### Exercise details
Write out exactly the lines of the entries below from the one holding "Definition checkNextp (t" to the one holding "Definition is_test (i", inclusive, and leave out all other lines.

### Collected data
--------------------------------------------------

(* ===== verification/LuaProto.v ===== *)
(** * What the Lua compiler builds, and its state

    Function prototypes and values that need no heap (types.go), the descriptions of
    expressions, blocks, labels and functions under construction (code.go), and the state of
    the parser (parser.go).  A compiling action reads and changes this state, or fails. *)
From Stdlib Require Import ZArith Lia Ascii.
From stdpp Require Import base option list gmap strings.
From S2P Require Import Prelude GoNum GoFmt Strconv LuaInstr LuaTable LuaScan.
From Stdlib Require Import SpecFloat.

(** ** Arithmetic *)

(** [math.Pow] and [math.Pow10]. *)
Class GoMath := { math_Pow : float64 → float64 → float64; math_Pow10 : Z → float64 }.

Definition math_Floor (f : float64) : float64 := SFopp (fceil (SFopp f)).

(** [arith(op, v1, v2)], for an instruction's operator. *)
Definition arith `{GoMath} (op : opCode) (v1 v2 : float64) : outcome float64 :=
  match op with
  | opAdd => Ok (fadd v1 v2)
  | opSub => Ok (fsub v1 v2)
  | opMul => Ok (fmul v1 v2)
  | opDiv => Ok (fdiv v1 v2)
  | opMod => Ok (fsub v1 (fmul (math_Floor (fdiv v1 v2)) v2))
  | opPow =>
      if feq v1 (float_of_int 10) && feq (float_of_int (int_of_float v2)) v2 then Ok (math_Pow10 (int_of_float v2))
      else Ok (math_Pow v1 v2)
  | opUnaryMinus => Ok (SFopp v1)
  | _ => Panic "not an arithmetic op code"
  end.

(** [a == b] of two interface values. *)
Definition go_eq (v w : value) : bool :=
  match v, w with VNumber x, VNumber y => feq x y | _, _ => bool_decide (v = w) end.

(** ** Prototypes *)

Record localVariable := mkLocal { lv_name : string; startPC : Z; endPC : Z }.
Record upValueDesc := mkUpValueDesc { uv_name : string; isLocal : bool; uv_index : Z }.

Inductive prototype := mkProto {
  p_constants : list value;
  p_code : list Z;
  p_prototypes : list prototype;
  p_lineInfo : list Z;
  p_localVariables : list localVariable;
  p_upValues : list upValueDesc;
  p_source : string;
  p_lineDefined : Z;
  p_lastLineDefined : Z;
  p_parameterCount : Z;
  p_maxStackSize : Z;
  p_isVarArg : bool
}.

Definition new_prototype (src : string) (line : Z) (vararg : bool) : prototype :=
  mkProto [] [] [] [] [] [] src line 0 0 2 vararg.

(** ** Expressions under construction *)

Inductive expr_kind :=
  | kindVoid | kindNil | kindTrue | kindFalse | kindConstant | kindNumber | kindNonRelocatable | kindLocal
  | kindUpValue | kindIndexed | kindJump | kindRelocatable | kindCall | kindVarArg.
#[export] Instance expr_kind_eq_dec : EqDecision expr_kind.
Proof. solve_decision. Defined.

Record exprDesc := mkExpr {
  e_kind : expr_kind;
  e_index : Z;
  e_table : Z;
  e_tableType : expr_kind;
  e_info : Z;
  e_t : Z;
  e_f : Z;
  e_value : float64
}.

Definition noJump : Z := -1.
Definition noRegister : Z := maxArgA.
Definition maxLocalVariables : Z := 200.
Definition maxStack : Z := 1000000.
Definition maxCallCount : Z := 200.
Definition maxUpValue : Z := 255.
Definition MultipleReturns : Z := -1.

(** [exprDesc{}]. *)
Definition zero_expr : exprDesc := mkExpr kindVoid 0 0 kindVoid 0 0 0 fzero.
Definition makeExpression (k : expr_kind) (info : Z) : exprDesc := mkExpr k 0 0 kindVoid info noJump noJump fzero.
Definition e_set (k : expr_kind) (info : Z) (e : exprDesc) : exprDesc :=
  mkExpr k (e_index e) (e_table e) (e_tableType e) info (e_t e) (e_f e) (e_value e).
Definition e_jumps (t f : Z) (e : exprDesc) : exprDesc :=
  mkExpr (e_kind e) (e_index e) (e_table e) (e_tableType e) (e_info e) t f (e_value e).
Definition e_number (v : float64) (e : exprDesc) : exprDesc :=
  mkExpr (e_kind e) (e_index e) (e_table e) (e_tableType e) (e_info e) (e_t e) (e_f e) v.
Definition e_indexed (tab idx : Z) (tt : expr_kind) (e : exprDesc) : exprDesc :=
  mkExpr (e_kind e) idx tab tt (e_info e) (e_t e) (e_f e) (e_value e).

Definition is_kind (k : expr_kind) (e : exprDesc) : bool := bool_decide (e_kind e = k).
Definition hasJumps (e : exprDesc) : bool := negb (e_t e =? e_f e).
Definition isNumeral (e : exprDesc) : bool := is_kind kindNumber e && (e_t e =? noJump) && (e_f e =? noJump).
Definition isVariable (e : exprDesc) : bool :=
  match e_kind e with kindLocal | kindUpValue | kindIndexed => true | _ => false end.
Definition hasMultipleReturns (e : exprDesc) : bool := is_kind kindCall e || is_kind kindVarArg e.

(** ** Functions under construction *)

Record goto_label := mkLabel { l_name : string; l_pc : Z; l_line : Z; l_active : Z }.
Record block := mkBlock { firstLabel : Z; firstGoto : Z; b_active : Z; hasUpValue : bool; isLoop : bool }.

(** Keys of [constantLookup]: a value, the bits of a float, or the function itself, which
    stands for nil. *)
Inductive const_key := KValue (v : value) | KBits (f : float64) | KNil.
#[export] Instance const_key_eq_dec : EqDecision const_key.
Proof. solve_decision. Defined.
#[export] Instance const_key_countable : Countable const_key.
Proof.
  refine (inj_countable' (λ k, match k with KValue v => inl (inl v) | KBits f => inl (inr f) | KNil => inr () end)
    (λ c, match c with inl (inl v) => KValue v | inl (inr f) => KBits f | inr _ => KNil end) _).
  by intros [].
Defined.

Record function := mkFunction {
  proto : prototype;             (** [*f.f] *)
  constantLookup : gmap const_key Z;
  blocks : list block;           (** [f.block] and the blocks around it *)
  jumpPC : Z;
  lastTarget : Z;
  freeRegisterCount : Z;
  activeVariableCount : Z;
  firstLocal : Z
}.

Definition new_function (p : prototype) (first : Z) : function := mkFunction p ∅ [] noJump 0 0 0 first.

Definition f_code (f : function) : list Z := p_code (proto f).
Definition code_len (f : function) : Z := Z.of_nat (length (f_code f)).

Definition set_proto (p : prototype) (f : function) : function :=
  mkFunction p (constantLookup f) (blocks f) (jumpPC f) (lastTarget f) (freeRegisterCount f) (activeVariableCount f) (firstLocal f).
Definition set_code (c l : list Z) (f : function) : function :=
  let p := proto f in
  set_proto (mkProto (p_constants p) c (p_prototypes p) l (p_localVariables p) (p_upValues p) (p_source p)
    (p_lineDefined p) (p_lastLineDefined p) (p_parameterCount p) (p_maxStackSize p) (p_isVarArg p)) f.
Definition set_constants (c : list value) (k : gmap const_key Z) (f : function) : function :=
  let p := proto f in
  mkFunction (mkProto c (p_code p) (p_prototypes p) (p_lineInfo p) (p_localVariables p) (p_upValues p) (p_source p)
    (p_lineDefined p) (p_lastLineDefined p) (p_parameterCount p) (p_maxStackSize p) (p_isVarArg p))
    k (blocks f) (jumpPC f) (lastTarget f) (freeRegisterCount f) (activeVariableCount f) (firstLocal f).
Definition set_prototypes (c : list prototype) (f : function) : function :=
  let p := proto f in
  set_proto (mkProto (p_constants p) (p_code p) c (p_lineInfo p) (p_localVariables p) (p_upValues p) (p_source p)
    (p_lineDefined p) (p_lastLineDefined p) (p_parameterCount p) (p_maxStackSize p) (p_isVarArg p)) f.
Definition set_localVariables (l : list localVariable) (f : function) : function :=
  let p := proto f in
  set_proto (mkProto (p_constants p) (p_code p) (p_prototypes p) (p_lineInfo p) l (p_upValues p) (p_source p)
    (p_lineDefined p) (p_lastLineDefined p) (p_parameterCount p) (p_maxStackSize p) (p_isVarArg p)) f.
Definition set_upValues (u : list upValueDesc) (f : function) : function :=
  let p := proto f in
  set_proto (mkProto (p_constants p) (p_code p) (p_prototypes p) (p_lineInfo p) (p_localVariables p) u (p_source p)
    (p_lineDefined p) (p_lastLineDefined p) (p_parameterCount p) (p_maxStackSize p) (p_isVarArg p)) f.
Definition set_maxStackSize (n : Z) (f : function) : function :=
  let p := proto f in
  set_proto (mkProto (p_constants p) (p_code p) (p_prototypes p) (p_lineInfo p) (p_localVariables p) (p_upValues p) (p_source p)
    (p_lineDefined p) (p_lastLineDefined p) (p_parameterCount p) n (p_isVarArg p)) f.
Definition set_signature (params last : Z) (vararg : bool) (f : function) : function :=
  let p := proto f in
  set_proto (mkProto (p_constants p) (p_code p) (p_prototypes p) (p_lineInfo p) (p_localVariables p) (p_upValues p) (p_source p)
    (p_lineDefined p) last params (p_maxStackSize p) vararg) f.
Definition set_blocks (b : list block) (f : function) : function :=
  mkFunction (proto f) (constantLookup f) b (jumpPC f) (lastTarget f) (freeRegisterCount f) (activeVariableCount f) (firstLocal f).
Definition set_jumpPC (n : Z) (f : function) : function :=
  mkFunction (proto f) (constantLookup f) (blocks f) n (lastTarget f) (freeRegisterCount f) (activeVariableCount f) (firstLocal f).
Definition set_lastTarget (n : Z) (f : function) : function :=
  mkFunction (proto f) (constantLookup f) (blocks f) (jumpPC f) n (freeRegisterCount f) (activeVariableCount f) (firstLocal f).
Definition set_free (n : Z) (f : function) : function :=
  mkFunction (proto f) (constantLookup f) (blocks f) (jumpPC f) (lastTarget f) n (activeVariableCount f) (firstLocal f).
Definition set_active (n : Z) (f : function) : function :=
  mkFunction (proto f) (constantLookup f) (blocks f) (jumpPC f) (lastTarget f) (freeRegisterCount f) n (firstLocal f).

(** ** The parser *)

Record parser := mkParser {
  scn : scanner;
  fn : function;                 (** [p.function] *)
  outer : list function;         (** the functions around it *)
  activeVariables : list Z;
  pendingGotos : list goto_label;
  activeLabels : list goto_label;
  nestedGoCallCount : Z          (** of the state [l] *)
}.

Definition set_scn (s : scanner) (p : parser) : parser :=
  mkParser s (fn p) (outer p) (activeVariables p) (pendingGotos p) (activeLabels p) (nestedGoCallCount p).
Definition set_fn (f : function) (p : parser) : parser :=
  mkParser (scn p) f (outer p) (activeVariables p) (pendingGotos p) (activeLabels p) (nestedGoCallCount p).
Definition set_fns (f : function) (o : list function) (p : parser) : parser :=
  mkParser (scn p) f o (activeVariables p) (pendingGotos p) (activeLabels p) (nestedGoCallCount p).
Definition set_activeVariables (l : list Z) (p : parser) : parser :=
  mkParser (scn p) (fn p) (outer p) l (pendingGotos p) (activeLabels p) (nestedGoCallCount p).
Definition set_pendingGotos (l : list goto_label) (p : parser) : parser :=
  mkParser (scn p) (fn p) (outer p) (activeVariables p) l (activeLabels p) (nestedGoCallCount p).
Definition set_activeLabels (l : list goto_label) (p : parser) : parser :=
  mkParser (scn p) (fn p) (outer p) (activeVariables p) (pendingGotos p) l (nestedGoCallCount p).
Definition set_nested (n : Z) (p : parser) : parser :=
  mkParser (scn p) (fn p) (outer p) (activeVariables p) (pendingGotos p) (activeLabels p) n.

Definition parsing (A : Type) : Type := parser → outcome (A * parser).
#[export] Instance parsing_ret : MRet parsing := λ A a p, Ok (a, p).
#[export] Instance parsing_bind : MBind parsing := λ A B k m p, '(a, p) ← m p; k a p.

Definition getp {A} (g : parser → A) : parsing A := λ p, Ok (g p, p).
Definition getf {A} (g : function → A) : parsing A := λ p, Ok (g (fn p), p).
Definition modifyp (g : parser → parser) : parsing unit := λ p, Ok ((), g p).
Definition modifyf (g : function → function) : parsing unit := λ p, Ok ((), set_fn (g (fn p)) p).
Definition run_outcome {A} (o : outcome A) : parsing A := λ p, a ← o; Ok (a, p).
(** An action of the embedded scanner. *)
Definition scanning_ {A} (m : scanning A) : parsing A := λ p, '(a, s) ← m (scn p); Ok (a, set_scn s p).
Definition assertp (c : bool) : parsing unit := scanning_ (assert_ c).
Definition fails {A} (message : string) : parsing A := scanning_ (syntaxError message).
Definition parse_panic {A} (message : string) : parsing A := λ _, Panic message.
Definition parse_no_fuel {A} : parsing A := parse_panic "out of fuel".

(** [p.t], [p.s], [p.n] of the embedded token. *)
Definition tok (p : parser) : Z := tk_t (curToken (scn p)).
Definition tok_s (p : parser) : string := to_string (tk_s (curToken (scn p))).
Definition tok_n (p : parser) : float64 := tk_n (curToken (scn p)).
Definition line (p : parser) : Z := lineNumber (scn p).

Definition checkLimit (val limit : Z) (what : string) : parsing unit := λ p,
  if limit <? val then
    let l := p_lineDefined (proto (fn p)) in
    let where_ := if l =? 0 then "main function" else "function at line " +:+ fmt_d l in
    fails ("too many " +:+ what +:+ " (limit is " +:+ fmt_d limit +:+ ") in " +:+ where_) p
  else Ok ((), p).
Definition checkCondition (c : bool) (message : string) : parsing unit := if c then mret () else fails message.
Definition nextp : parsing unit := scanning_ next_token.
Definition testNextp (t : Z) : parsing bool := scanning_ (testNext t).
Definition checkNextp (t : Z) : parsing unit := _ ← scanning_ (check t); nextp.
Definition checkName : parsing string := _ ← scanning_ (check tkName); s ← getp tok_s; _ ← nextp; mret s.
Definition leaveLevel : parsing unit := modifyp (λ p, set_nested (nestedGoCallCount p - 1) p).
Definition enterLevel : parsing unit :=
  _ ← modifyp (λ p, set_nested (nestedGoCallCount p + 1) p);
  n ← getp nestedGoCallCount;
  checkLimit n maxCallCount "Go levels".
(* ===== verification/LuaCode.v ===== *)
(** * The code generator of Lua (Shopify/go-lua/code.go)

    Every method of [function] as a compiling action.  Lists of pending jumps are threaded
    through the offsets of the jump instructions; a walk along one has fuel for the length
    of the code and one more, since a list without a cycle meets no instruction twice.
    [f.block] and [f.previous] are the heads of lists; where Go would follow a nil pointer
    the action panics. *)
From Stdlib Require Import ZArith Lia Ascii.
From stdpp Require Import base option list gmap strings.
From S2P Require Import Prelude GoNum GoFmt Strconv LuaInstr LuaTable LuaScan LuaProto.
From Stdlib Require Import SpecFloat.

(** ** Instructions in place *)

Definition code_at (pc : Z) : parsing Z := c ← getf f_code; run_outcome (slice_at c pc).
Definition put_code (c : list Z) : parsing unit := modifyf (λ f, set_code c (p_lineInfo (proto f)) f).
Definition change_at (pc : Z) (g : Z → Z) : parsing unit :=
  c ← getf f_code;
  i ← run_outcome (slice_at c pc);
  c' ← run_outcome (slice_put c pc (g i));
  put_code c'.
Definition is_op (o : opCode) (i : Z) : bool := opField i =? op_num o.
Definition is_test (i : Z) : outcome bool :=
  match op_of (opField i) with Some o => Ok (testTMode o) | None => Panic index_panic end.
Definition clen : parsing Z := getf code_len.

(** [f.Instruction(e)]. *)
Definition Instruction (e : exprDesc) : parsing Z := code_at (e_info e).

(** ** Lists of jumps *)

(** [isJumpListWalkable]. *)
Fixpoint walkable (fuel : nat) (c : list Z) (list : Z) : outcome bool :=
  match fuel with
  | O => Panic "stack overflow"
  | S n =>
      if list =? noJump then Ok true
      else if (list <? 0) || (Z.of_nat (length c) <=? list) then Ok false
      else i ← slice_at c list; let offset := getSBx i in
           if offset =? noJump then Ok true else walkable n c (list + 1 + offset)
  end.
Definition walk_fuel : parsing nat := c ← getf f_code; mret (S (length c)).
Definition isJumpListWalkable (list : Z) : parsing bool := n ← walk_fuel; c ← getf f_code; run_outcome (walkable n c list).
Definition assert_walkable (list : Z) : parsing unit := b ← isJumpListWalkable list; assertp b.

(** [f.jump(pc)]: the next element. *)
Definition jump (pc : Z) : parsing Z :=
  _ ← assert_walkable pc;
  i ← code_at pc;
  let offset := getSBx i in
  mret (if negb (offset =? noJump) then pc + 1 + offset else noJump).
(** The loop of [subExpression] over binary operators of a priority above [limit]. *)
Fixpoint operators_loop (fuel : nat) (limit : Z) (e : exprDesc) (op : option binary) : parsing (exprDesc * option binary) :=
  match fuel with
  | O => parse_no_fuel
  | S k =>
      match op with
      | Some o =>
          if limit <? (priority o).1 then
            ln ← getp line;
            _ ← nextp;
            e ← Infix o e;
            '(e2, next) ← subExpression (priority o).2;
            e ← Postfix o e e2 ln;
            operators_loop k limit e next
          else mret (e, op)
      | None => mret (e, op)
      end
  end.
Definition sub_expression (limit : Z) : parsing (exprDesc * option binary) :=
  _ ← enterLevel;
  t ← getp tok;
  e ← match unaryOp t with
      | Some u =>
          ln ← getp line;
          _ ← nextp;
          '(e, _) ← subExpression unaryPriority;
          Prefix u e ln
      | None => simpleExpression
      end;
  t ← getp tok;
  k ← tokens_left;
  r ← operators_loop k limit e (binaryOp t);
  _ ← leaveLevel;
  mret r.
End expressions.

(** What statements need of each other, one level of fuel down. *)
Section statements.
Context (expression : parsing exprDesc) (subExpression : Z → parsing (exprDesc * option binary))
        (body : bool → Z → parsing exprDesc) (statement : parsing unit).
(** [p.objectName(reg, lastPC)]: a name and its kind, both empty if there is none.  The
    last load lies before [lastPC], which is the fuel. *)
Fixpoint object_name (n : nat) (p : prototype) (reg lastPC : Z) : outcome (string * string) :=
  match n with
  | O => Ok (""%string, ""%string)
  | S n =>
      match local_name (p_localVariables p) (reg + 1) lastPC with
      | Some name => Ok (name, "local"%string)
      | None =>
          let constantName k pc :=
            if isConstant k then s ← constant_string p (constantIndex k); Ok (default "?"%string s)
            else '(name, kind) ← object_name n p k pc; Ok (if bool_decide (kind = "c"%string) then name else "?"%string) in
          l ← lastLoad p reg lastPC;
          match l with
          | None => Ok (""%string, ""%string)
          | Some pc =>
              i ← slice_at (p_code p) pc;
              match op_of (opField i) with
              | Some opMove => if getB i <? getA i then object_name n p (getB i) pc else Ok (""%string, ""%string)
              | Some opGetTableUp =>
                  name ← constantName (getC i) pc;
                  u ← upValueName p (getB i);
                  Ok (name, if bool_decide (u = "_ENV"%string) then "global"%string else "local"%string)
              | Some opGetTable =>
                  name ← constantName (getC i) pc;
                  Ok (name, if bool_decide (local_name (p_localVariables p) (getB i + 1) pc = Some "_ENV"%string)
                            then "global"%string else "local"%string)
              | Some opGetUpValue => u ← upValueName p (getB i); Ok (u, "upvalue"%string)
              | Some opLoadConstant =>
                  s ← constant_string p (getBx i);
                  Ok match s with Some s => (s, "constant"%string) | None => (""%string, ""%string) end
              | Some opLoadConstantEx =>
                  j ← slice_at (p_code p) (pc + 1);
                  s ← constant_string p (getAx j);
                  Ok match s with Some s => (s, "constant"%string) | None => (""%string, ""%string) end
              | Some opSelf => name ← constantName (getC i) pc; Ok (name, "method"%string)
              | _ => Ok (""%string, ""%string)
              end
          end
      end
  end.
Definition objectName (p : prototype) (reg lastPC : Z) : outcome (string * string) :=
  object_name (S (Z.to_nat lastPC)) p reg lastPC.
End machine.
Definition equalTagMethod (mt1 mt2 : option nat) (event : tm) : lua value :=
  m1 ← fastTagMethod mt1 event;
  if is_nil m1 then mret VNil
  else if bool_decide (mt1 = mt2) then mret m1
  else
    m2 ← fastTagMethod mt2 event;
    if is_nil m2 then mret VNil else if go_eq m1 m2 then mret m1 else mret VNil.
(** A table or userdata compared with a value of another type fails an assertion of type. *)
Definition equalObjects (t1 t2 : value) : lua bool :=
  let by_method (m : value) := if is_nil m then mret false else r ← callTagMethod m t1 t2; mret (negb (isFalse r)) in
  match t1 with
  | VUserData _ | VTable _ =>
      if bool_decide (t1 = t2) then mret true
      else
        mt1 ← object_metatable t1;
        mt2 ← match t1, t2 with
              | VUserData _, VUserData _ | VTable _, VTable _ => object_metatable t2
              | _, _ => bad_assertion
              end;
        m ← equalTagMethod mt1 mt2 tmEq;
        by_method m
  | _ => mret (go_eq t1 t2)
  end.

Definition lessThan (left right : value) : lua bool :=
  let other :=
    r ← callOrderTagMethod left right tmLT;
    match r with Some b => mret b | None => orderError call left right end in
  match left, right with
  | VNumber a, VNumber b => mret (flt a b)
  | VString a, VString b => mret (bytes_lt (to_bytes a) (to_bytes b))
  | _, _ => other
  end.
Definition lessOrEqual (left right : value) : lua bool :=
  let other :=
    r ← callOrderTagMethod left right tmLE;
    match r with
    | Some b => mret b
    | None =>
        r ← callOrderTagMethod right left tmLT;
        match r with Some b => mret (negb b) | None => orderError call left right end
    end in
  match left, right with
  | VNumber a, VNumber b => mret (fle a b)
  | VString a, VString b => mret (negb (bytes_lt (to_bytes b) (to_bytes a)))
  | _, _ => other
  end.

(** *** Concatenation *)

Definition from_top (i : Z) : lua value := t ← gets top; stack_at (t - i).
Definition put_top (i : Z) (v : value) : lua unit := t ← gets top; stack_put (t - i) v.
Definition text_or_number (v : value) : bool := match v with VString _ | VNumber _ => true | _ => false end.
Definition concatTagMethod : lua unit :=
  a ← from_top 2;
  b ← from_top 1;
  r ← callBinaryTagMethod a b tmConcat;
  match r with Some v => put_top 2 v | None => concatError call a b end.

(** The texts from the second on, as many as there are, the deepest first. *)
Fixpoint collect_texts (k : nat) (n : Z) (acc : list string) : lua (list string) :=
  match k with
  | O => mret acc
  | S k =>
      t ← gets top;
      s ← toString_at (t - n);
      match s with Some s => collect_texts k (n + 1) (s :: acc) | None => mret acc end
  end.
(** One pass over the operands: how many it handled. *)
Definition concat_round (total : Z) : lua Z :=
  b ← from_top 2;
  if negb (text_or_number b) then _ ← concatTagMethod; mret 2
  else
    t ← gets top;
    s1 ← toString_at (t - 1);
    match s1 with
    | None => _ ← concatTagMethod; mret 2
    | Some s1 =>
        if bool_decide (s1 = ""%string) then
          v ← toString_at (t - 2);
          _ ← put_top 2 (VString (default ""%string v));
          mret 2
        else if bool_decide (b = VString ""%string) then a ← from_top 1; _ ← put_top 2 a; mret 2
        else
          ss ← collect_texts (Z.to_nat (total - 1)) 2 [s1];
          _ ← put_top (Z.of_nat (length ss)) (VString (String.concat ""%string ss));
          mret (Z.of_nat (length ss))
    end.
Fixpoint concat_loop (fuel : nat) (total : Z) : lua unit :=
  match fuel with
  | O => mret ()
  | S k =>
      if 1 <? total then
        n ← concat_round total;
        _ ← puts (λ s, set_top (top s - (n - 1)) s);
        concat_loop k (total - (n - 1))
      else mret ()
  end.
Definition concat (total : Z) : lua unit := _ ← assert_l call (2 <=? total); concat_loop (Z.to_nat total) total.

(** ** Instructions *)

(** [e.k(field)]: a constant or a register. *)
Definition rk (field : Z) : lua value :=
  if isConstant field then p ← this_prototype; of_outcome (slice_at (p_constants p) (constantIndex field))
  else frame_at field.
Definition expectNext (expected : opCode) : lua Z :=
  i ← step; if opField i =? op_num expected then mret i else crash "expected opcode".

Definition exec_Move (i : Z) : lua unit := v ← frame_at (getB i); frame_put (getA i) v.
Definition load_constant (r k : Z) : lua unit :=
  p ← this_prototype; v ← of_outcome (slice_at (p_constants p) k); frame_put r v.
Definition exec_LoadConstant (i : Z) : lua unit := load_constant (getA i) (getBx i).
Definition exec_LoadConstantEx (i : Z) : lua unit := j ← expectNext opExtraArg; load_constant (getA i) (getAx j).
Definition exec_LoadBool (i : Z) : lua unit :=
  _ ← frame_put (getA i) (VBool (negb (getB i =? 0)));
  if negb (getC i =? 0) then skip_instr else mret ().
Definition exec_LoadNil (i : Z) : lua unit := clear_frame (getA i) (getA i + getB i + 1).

--------------------------------------------------

### Written response
Definition checkNextp (t : Z) : parsing unit := _ ← scanning_ (check t); nextp.
Definition checkName : parsing string := _ ← scanning_ (check tkName); s ← getp tok_s; _ ← nextp; mret s.
Definition leaveLevel : parsing unit := modifyp (λ p, set_nested (nestedGoCallCount p - 1) p).
Definition enterLevel : parsing unit :=
  _ ← modifyp (λ p, set_nested (nestedGoCallCount p + 1) p);
  n ← getp nestedGoCallCount;
  checkLimit n maxCallCount "Go levels".
(* ===== verification/LuaCode.v ===== *)
(** * The code generator of Lua (Shopify/go-lua/code.go)

    Every method of [function] as a compiling action.  Lists of pending jumps are threaded
    through the offsets of the jump instructions; a walk along one has fuel for the length
    of the code and one more, since a list without a cycle meets no instruction twice.
    [f.block] and [f.previous] are the heads of lists; where Go would follow a nil pointer
    the action panics. *)
From Stdlib Require Import ZArith Lia Ascii.
From stdpp Require Import base option list gmap strings.
From S2P Require Import Prelude GoNum GoFmt Strconv LuaInstr LuaTable LuaScan LuaProto.
From Stdlib Require Import SpecFloat.

(** ** Instructions in place *)

Definition code_at (pc : Z) : parsing Z := c ← getf f_code; run_outcome (slice_at c pc).
Definition put_code (c : list Z) : parsing unit := modifyf (λ f, set_code c (p_lineInfo (proto f)) f).
Definition change_at (pc : Z) (g : Z → Z) : parsing unit :=
  c ← getf f_code;
  i ← run_outcome (slice_at c pc);
  c' ← run_outcome (slice_put c pc (g i));
  put_code c'.
Definition is_op (o : opCode) (i : Z) : bool := opField i =? op_num o.
Definition is_test (i : Z) : outcome bool :=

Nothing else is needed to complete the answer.